Лиля Брик писала Эльзе Триоле после генеральной репетиции, на которой присутствовала: «Семнадцатого смотрели генеральную “Кармен-сюиты”. Музыка Бизе – Щедрина прелестная. Майя – чудо! Очень понравился нам балетмейстер. Хуже – художник. Сегодня идем на премьеру. Не уверена, что понравится публике и прессе, – непривычно. Наши успокоительные речи о том, что “Кармен”, “Лебединое”, “Чайка”, “Баня” при жизни авторов провалились, ее не устраивают… Все, что можем, это аплодировать изо всех сил».
Через год после премьеры Плисецкая признавалась в интервью знаменитому балетному критику и историку театра Уолтеру Терри (находясь на гастролях и разговаривая с иностранными журналистами, она позволяла себе говорить свободнее, чем дома): «Когда балет был впервые поставлен в Москве, в Большом произошел взрыв. Некоторые были от него без ума. Другие были против. Были и такие, кто заявлял: Плисецкая – предательница! Она предает классический балет».
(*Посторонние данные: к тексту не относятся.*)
(** C16: [make_addr_line] decodes what DWARF encodes.  Run on the encoding of any
    list of well-formed compilation units, with tables that fit in the buffer, it
    always returns; the directory and file tables point to the names in the
    section, in order and with the right directory indices, and the row table
    holds exactly the rows (address, line, file) that the line-number programs
    define, a later row replacing an earlier one for the same address. *)
Theorem make_addr_line_correct buf dl us m :
  let bs := concat (encode_unit <$> us) in
  let len := Z.of_nat (length bs) in
  let t := tables_behind dl len in
  let T := reference_tables us in
  Forall unit_ok us -> bytes_at m dl bs -> 0 <= dl -> dl + len < 2 ^ 63 ->
  in_buf buf dl len = true ->
  (length (tb_dirs T) <= 64)%nat -> (length (tb_files T) <= 64)%nat ->
  t_line t + SIZEOF_ADDR_LINE * Z.of_nat (length (tb_rows T)) <= buf + MAX_DEBUG_LINE_SIZE ->
  exists m', make_addr_line buf dl len m = Ok (t, Z.of_nat (length (tb_rows T))) m' /\
    bytes_at m' dl bs /\
    (forall i nm, tb_dirs T !! i = Some nm ->
      name_at dl len m' (load64 m' (t_dir t + 8 * Z.of_nat i)) nm) /\
    (forall i nm d, tb_files T !! i = Some (nm, d) ->
      load64 m' (t_file t + SIZEOF_CODE_FILE * Z.of_nat i) = d /\
      name_at dl len m' (load64 m' (t_file t + SIZEOF_CODE_FILE * Z.of_nat i + 8)) nm) /\
    (forall i r, rev (tb_rows T) !! i = Some r -> row_at t m' (Z.of_nat i) r).
Proof.
  intros bs len t T Hok Hm Hdl H63 Hin H1 H2 H3.
  assert (0 <= len) as Hlen by (unfold len; lia).
  destruct (layout_tables dl len Hdl Hlen) as (L1 & L2 & L3). pose proof Hin as Hin'. apply in_buf_le in Hin'.
  assert (length us <= length bs)%nat as Hus.
  { unfold bs. clear -Hok. induction Hok as [|u us [Hu _ _ _] _ IH]; [done|].
    rewrite fmap_cons. cbn [concat length]. rewrite length_app. pose proof (encode_unit_length u Hu). lia. }
  destruct (units_loop buf dl len Hin ltac:(unfold t, SIZEOF_ADDR_LINE in *; lia) Hdl Hlen H63 us ROUNDS
    (TablesOf [] [] []) dl m) as (m' & E & (A1 & A2 & A3) & B); try done.
  - unfold ROUNDS. lia.
  - exists m'. split_and!.
    + unfold make_addr_line, bind. cbn [tb_dirs tb_files tb_rows length] in E. change (Z.of_nat 0) with 0 in E.
      by rewrite E.
    + eapply bytes_at_frame; [|exact Hm]. intros x Hx. apply B. fold len in Hx. lia.
    + exact A1.
    + exact A2.
    + intros i r Hi. by eapply rows_at_lookup.
Qed.

(** One unit with a directory, a file and three rows, laid out at the start of
    the buffer. *)
Definition demo_unit : comp_unit :=
  CompUnit (UnitHeader (replicate 10 0) 1 1 251 14 13 (replicate 12 1))
    [[115; 114; 99]] [UnitFile [109; 46; 99] 1 0 0]
    [LSetAddress 0x10000; LCopy; LAdvanceLine (-3); LSpecial 0x4b; LAdvancePc 300; LCopy].

Definition put_bytes (a : Z) (l : list Z) : bytes :=
  foldr (fun p m => store8 m p.1 p.2) ∅ (imap (fun i b => (a + Z.of_nat i, b)) l).

Lemma make_addr_line_correct_witness : exists m m',
  make_addr_line 0x80000000 0x80000000 (Z.of_nat (length (encode_unit demo_unit))) m =
    Ok (tables_behind 0x80000000 (Z.of_nat (length (encode_unit demo_unit))), 3) m'.
Proof.
  destruct (make_addr_line_correct 0x80000000 0x80000000 [demo_unit]
    (put_bytes 0x80000000 (encode_unit demo_unit))) as (m' & E & _).
  - repeat constructor; try done; simpl; lia.
  - vm_compute. repeat split.
  - lia.
  - vm_compute. done.
  - vm_compute. done.
  - vm_compute. lia.
  - vm_compute. lia.
  - vm_compute. done.
  - eexists _, m'. exact E.
Defined.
«Сам спектакль получил весьма разноречивые оценки, вызвал резкие споры, привел в столкновение крайние точки зрения», – писала Д. Ромадинова в статье «Раскройте партитуру», опубликованной в 1967 году в журнале «Советская музыка». Одним из тех, кто новый балет не принял, был выдающийся хореограф Федор Лопухов. Анализируя балетный язык спектакля, он говорил, что «подъем ноги, да еще с тыканьем ею в живот Хозе, исполняемый Кармен, – есть непристойность. И тыканье ногой трактует не любовную Кармен, что в музыке Бизе, а, увы, гулящую девку, что лично я принять не могу».